Problem details: Instruction for the entries that follow: retype exactly the lines from the line with "destruct y, (foldr" to the line with "(add_counter a b = Ok", both included, and omit all others.
┌────────
(** ** What merging computes *)

(** The captures merged so far: sums of the counters, the largest limit, any failure,
    the statistics added up and the events in order. *)
Definition largest (l : list (option Z)) : option Z := foldr option_max None l.
Definition statistics_sum (l : list CompletedCuptiStatistics) : option CompletedCuptiStatistics :=
  match l with
  | [] => None
  | _ => Some (BuildCompletedCuptiStatistics (forallb cs_complete l) (sum_by cs_record_capacity l)
                 (sum_by cs_observed_records l) (sum_by cs_dropped_records l))
  end.
Definition all_events (captures : list CompletedCapture) : list Event :=
  concat (cap_events <$> captures).
Record merged_from (m : CompletedCapture) (captures : list CompletedCapture) : Prop := {
  mf_dropped : cap_dropped_records m = sum_by cap_dropped_records captures;
  mf_unknown : cap_unknown_records m = sum_by cap_unknown_records captures;
  mf_limit : cap_record_limit_reached m = largest (cap_record_limit_reached <$> captures);
  mf_failed : cap_capture_failed m = existsb cap_capture_failed captures;
  mf_cupti : cap_cupti m = statistics_sum (omap cap_cupti captures);
  mf_events : cap_events m = all_events captures }.

(** The counters that have to fit. *)
Definition statistics_fit (s : CompletedCuptiStatistics) : Prop :=
  cs_record_capacity s ≤ u64_max ∧ cs_observed_records s ≤ u64_max
  ∧ cs_dropped_records s ≤ u64_max.
Definition counters_fit (captures : list CompletedCapture) : Prop :=
  sum_by cap_dropped_records captures ≤ u64_max ∧ sum_by cap_unknown_records captures ≤ u64_max
  ∧ ∀ s, statistics_sum (omap cap_cupti captures) = Some s → statistics_fit s.
(** Counters are unsigned. *)
Definition statistics_wf (s : CompletedCuptiStatistics) : Prop :=
  in_u64 (cs_record_capacity s) ∧ in_u64 (cs_observed_records s) ∧ in_u64 (cs_dropped_records s).
Definition capture_wf (c : CompletedCapture) : Prop :=
  in_u64 (cap_dropped_records c) ∧ in_u64 (cap_unknown_records c)
  ∧ ∀ s, cap_cupti c = Some s → statistics_wf s.

Lemma largest_snoc l x : largest (l ++ [x]) = option_max (largest l) x.
Proof.
  unfold largest. induction l as [|y l IH]; simpl; [by destruct x|]. rewrite IH.
  destruct y, (foldr option_max None l), x; simpl; try done; f_equal; lia.
Qed.
Lemma forallb_snoc {A} (f : A → bool) l x : forallb f (l ++ [x]) = forallb f l && f x.
Proof. rewrite forallb_app. simpl. by rewrite andb_true_r. Qed.
Lemma existsb_snoc {A} (f : A → bool) l x : existsb f (l ++ [x]) = existsb f l || f x.
Proof. rewrite existsb_app. simpl. by rewrite orb_false_r. Qed.
Lemma add_counter_ok a b c : add_counter a b = Ok c ↔ c = a + b ∧ a + b ≤ u64_max.
Proof.
  unfold add_counter, checked_add_u64. destruct (Z.leb_spec (a + b) u64_max); simpl; split.
  - intros [= <-]. done.
  - by intros [-> _].
  - done.
  - lia.
Qed.
Lemma add_counter_cases a b :
  (add_counter a b = Ok (a + b) ∧ a + b ≤ u64_max)
  ∨ (add_counter a b = Err CounterOverflow ∧ u64_max < a + b).
Proof.
  unfold add_counter, checked_add_u64. destruct (Z.leb_spec (a + b) u64_max); simpl; auto.
Qed.

Lemma merge_cupti_sum l c :
  (∀ s, statistics_sum l = Some s → statistics_fit s) → (∀ s, c = Some s → statistics_wf s) →
  match merge_cupti (statistics_sum l) c with
  | Ok s => s = statistics_sum (l ++ option_list c) ∧ ∀ x, s = Some x → statistics_fit x
  | Err e => e = CounterOverflow
      ∧ ∃ s, statistics_sum (l ++ option_list c) = Some s ∧ ¬ statistics_fit s
  | Panic => False
  end.
Proof.
  intros Hfit Hwf. unfold statistics_fit in *.
  destruct c as [c|]; simpl; [|by rewrite app_nil_r].
  assert (statistics_sum (l ++ [c])
    = Some (BuildCompletedCuptiStatistics (forallb cs_complete l && cs_complete c)
        (sum_by cs_record_capacity l + cs_record_capacity c)
        (sum_by cs_observed_records l + cs_observed_records c)
        (sum_by cs_dropped_records l + cs_dropped_records c))) as ->.
  { rewrite <-forallb_snoc, <-!sum_by_snoc. by destruct (l ++ [c]) eqn:E; [destruct l|]. }
  destruct l as [|x l].
  - simpl. split; [f_equal; by destruct c|]. intros x [= <-].
    destruct (Hwf c eq_refl) as ([? ?] & [? ?] & [? ?]). done.
  - unfold statistics_sum, merge_cupti.
    cbn [cs_complete cs_record_capacity cs_observed_records cs_dropped_records].
    destruct (add_counter_cases (sum_by cs_record_capacity (x :: l)) (cs_record_capacity c))
      as [[-> ?]|[-> ?]]; cbn [mbind res_bind];
      [|split; [done|]; eexists; split; [done|]; simpl in *; lia].
    destruct (add_counter_cases (sum_by cs_observed_records (x :: l)) (cs_observed_records c))
      as [[-> ?]|[-> ?]]; cbn [mbind res_bind];
      [|split; [done|]; eexists; split; [done|]; simpl in *; lia].
    destruct (add_counter_cases (sum_by cs_dropped_records (x :: l)) (cs_dropped_records c))
      as [[-> ?]|[-> ?]]; cbn [mbind res_bind];
      [|split; [done|]; eexists; split; [done|]; simpl in *; lia].
    split; [done|]. by intros y [= <-].
Qed.

(** The target of events: the known one, or the first event's. *)
Definition target_of (target_pid : option Z) (events : list Event) : option Z :=
  match target_pid with Some pid => Some pid | None => ev_pid <$> head events end.
Definition one_target (target_pid : option Z) (events : list Event) : Prop :=
  Forall (λ e, target_of target_pid events = Some (ev_pid e)) events.
Definition mismatch (target_pid : option Z) (events : list Event) (e : CompletedCaptureError) :
    Prop :=
  ∃ expected event, e = TargetMismatch expected (ev_pid event)
    ∧ target_of target_pid events = Some expected ∧ event ∈ events ∧ ev_pid event ≠ expected.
└────────
Response:
  destruct y, (foldr option_max None l), x; simpl; try done; f_equal; lia.
Qed.
Lemma forallb_snoc {A} (f : A → bool) l x : forallb f (l ++ [x]) = forallb f l && f x.
Proof. rewrite forallb_app. simpl. by rewrite andb_true_r. Qed.
Lemma existsb_snoc {A} (f : A → bool) l x : existsb f (l ++ [x]) = existsb f l || f x.
Proof. rewrite existsb_app. simpl. by rewrite orb_false_r. Qed.
Lemma add_counter_ok a b c : add_counter a b = Ok c ↔ c = a + b ∧ a + b ≤ u64_max.
Proof.
  unfold add_counter, checked_add_u64. destruct (Z.leb_spec (a + b) u64_max); simpl; split.
  - intros [= <-]. done.
  - by intros [-> _].
  - done.
  - lia.
Qed.
Lemma add_counter_cases a b :
  (add_counter a b = Ok (a + b) ∧ a + b ≤ u64_max)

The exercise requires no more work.